There were no significant differences in VCO2 between Exp and Con, at rest and during submaximal workload, in both post-training tests (4-6 days and 4 weeks). There were two significant differences in VCO2 between Exp and Con at 100W (p = 0.04) and at 150W (p = 0.03) in pre-test. VCO2 changed significantly between tests only in the Con group. VCO2 decreased significantly between 4-6 days post-training and 4 weeks post-training test at 50W (p = 0.04).

Secondary outcome measures: Performance time, maximal oxygen uptake (VO2max) and maximal oxygen uptake in ml·min-1·kg-1 (VO2 max/kg)

Post training changes of performance time, VO2 max and VO2 max/kg are presented in Table 5. There were no significant differences in performance time, VO2 max and VO2 max/kg, between Exp and Con groups, in pre-test and both post-training tests (4-6 days and 4 weeks).

Table 5.

Performance time and maximal values of: oxygen uptake (VO2, ml·min-1), oxygen uptake in ml·min-1·kg-1 (VO2/kg) in consecutive incremental exercise tests.

Incremental exercise test Experimental
(n=15)		 Control
(n=15)
Performancetime [min] Pre 17”29 (1”31) 17”20 (1”18)
4-6 days Post 18”47 (1”37)* 18”45 (1”44)*
4 weeks Post 18”00 (1”47) 17”54 (1”56)
VO2 max
(ml·min-1) 		Pre 3633 (508) 3578 (332)
4-6 days Post 3816 (587) 3569 (503)
4 weeks Post 3593 (500) 3486 (478)
VO2 max/kg
(ml·min-1·kg-1) 		Pre 49.5 (6.6) 49.5 (4.9)
4-6 days Post 52.0 (7.3) 49.6 (6.6)
4 weeks Post 49.0 (6.3) 48.0 (5)
Open in a new tab

* denotes p < 0.05 between pre-test and 4-6 days post-test.

† denotes p < 0.05 between 4-6 days post-test and 4 weeks post-test.
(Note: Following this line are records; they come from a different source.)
Fixpoint fullmatch (r : regex) (s : string) : bool :=
  match s with
  | EmptyString => nullable r
  | String c s' => fullmatch (deriv c r) s'
  end.

(** [\d] on code points below 256: the ASCII digits. *)
Definition digit (c : ascii) : bool :=
  let n := nat_of_ascii c in (48 <=? n)%nat && (n <=? 57)%nat.

(** [\.] *)
Definition dot : regex := Class (Ascii.eqb "."%char).

(** [r{1,3}] *)
Definition rep_1_3 (r : regex) : regex :=
  Seq r (Or Empty (Seq r (Or Empty r))).

(** A final [$]: the end of the string, or just before a newline that ends
    the string. *)
Definition dollar : regex := Or Empty (Class (Ascii.eqb "010"%char)).

(** [re.match(pattern, s)] for a pattern that starts with [^] and ends with
    [$] (written as [dollar] in the pattern): the whole of [s] is consumed. *)
Definition match_ (pattern : regex) (s : string) : bool := fullmatch pattern s.

End Re.

(** ** Feature extraction *)

Local Open Scope string_scope.
Local Open Scope R_scope.

(** [math.log2] *)
Definition log2 (x : R) : R := ln x / ln 2.

(** The [freq] dictionary of [calculate_entropy]: keys in insertion order. *)
Definition dict : Type := list (ascii * Z).

Fixpoint dict_get (d : dict) (k : ascii) (default : Z) : Z :=
  match d with
  | [] => default
  | (k', v) :: d' => if Ascii.eqb k' k then v else dict_get d' k default
  end.

Fixpoint dict_set (d : dict) (k : ascii) (v : Z) : dict :=
  match d with
  | [] => [(k, v)]
  | (k', v') :: d' =>
      if Ascii.eqb k' k then (k', v) :: d' else (k', v') :: dict_set d' k v
  end.

Definition dict_keys (d : dict) : list ascii := map fst d.
Definition dict_values (d : dict) : list Z := map snd d.

(** [freq[char] = freq.get(char, 0) + 1] *)
Definition freq_step (freq : dict) (char : ascii) : dict :=
  dict_set freq char (dict_get freq char 0 + 1)%Z.

(** The first loop of [calculate_entropy]. *)
Definition char_freq (text : string) : dict :=
  fold_left freq_step (list_ascii_of_string text) [].

(** The second loop of [calculate_entropy], from a starting [entropy]. *)
Definition entropy_loop (length : Z) (counts : list Z) (entropy : R) : R :=
  fold_left (fun entropy count =>
               let p := IZR count / IZR length in
               entropy - p * log2 p)
            counts entropy.

Definition calculate_entropy (text : string) : R :=
  if (text =? "")%string then 0
  else
    let freq := char_freq text in
    let length := Py.len text in
    entropy_loop length (dict_values freq) 0.

(** [np.zeros(n)] *)
Definition zeros (n : nat) : list R := repeat 0 n.

(** [a[i] = v] for an index inside the array (numpy raises [IndexError]
    outside; the script only writes the literal indices 0 to 14 of an array
    of 15). *)
Fixpoint setitem (a : list R) (i : nat) (v : R) : list R :=
  match a, i with
  | [], _ => []
  | _ :: t, O => v :: t
  | h :: t, S j => h :: setitem t j v
  end.

(** [1.0 if b else 0.0] *)
Definition flag (b : bool) : R := if b then 1 else 0.

Definition protocol (url : string) : string :=
  if Py.startswith url "https://" then "https" else "http".

Definition clean_url (url : string) : string :=
  Py.replace (Py.replace url "https://" "") "http://" "".

Definition host_end (url : string) : Z :=
  let clean_url := clean_url url in
  Z.min
    (if Py.contains "/" clean_url then Py.find clean_url "/"
     else Py.len clean_url)
    (if Py.contains "?" clean_url then Py.find clean_url "?"
     else Py.len clean_url).

Definition host (url : string) : string :=
  Py.slice_to (clean_url url) (host_end url).

Definition path_and_query (url : string) : string :=
  Py.slice_from (clean_url url) (host_end url).

Definition path (url : string) : string :=
  let path_and_query := path_and_query url in
  if Py.contains "?" path_and_query
  then Py.first (Py.split path_and_query "?")
  else path_and_query.

Definition subdomain_count (url : string) : Z :=
  Z.max (Py.count (host url) "." - 1) 0.

(** [^\d{1,3}\.\d{1,3}\.\d{1,3}\.\d{1,3}$] *)
Definition ip_pattern : Re.regex :=
  let d := Re.rep_1_3 (Re.Class Re.digit) in
  Re.Seq d (Re.Seq Re.dot (Re.Seq d (Re.Seq Re.dot
    (Re.Seq d (Re.Seq Re.dot (Re.Seq d Re.dollar)))))).

Definition query_count (url : string) : Z :=
  (Py.count (path_and_query url) "&"
   + (if Py.contains "?" (path_and_query url) then 1 else 0))%Z.

Definition has_port (url : string) : bool :=
  Py.contains ":" (host url)
  && Py.isdigit (Py.last (Py.split (host url) ":")).

Definition shorteners : list string :=
  ["bit.ly"; "tinyurl.com"; "t.co"; "goo.gl"; "ow.ly"].

Definition suspicious_tlds : list string :=
  ["tk"; "ml"; "ga"; "cf"; "gq"; "xyz"; "icu"; "top"].

Definition tld (url : string) : string :=
  if Py.contains "." (host url) then Py.last (Py.split (host url) ".")
  else "".

(** [x in set_of_strings] *)
Definition in_set (x : string) (s : list string) : bool :=
  existsb (String.eqb x) s.

Definition extract_features (url : string) : list R :=
  let features := zeros 15 in
  let features := setitem features 0 (Rmin (IZR (Py.len url) / 500) 1) in
  let features := setitem features 1 (Rmin (IZR (Py.len (host url)) / 100) 1) in
  let features := setitem features 2 (Rmin (IZR (Py.len (path url)) / 200) 1) in
  let features := setitem features 3 (Rmin (IZR (subdomain_count url) / 5) 1) in
  let features := setitem features 4 (flag (protocol url =? "https")%string) in
  let features :=
    setitem features 5
      (flag (Re.match_ ip_pattern (Py.first (Py.split (host url) ":")))) in
  let features :=
    setitem features 6 (Rmin (calculate_entropy (host url) / 5) 1) in
  let features :=
    setitem features 7 (Rmin (calculate_entropy (path url) / 5) 1) in
  let features := setitem features 8 (Rmin (IZR (query_count url) / 10) 1) in
  let features := setitem features 9 (flag (Py.contains "@" url)) in
  let features := setitem features 10 (Rmin (IZR (Py.count url ".") / 10) 1) in
  let features := setitem features 11 (Rmin (IZR (Py.count url "-") / 10) 1) in
  let features := setitem features 12 (flag (has_port url)) in
  let features :=
    setitem features 13
      (flag (existsb (fun s => Py.contains s (host url)) shorteners)) in
  let features := setitem features 14 (flag (in_set (tld url) suspicious_tlds)) in
  features.

(** ** numpy operations used by the classifier *)

Inductive exn : Type :=
| ZeroDivisionError : exn
| ValueError : exn.

(** The outcome of an expression that may raise. *)
Definition result (A : Type) : Type := (exn + A)%type.

(** [a / b] on two Python ints. *)
Definition truediv (a b : Z) : result R :=
  if (b =? 0)%Z then inl ZeroDivisionError else inr (IZR a / IZR b).

Module Np.

(** A two-dimensional array: [shape] is [(rows, columns)]. *)
Record ndarray2 : Type := mk_ndarray2 {
  shape : nat * nat;
  rows : list (list R)
}.

Definition wf (X : ndarray2) : Prop :=
  length (rows X) = fst (shape X) /\
  Forall (fun r => length r = snd (shape X)) (rows X).

Definition sum (a : list R) : R := fold_right Rplus 0 a.

Definition vdot (a b : list R) : R :=
  sum (map (fun xy => fst xy * snd xy) (combine a b)).

(** [np.dot(a, b)] on two vectors. *)
Definition dot (a b : list R) : result R :=
  if (length a =? length b)%nat then inr (vdot a b) else inl ValueError.

(** [np.dot(X, v)] on a matrix and a vector. *)
Definition matvec (X : ndarray2) (v : list R) : result (list R) :=
  if (snd (shape X) =? length v)%nat
  then inr (map (fun r => vdot r v) (rows X))
  else inl ValueError.

(** [X.T] *)
Definition T (X : ndarray2) : ndarray2 :=
  {| shape := (snd (shape X), fst (shape X));
     rows := map (fun j => map (fun r => nth j r 0) (rows X))
                 (seq 0 (snd (shape X))) |}.

(** [a + c] with a scalar [c]. *)
Definition add_scalar (a : list R) (c : R) : list R :=
  map (fun x => x + c) a.

(** [c * a] with a scalar [c]. *)
Definition scale (c : R) (a : list R) : list R := map (Rmult c) a.

Definition zip_sub (a b : list R) : list R :=
  map (fun xy => fst xy - snd xy) (combine a b).

(** [a - b] on two vectors, with numpy's broadcasting: equal lengths, or one
    side of length one stretched to the other. *)
Definition sub (a b : list R) : result (list R) :=
  if (length a =? length b)%nat then inr (zip_sub a b)
  else match a, b with
       | [x], _ => inr (map (fun v => x - v) b)
       | _, [v] => inr (map (fun x => x - v) a)
       | _, _ => inl ValueError
       end.

(** [a -= b]: the right side is broadcast to the shape of [a]. *)
Definition isub (a b : list R) : result (list R) :=
  if (length a =? length b)%nat then inr (zip_sub a b)
  else match b with
       | [v] => inr (map (fun x => x - v) a)
       | _ => inl ValueError
       end.

End Np.

(** ** The classifier *)

Definition sigmoid (x : R) : R := 1 / (1 + exp (- x)).

(** The attributes of a [LogisticRegressionModel]. *)
Record Model : Type := mk_Model {
  weights : list R;
  bias : R
}.

(** A method body: it reads and writes [self] and may raise; the state at
    the raise is kept. *)
Definition M (A : Type) : Type := Model -> result A * Model.

Definition ret {A : Type} (a : A) : M A := fun self => (inr a, self).

Definition bind {A B : Type} (m : M A) (f : A -> M B) : M B :=
  fun self =>
    match m self with
    | (inl e, self') => (inl e, self')
    | (inr a, self') => f a self'
    end.

Definition lift {A : Type} (r : result A) : M A := fun self => (r, self).

Definition get_weights : M (list R) := fun self => (inr (weights self), self).
Definition get_bias : M R := fun self => (inr (bias self), self).

Definition set_weights (w : list R) : M unit :=
  fun self => (inr tt, {| weights := w; bias := bias self |}).

Definition set_bias (b : R) : M unit :=
  fun self => (inr tt, {| weights := weights self; bias := b |}).

Notation "x <- m ;; k" := (bind m (fun x => k))
  (at level 61, m at next level, right associativity).
Notation "m ;; k" := (bind m (fun _ => k))
  (at level 61, right associativity).

(** [for _ in range(n): body] *)
Fixpoint for_range (n : nat) (body : M unit) : M unit :=
  match n with
  | O => ret tt
  | S k => body ;; for_range k body
  end.

(** [__init__(weights=None, bias=0.0)] *)
Definition init (w : option (list R)) (b : R) : Model :=
  {| weights := match w with Some w' => w' | None => zeros 15 end;
     bias := b |}.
There was no statistical difference between groups.

Performance time increased significantly between pre-test and 4-6 days post-training test from 17”29 ± 1”31 to 18”47 ± 1”37 in Exp (p = 0.02) and from 17”20 ± 1”18 to 18”45 ± 1”44 in Con (p = 0.02). Performance time decreased significantly between 4-6 days post-training test and 4 weeks post-training test from 18”47 ± 1”37 to 18 ± 1”47 in Exp (p = 0.04) and from 18”45 ± 1”44 to 17”54 ± 1”56 in Con (p = 0.03).

Discussion

This study examined the longitudinal effect of implementing additional dead space on RER and VCO2. Additional dead space of 1200ml did not induce changes in RER and VCO2 following 12, 30-minute, training sessions.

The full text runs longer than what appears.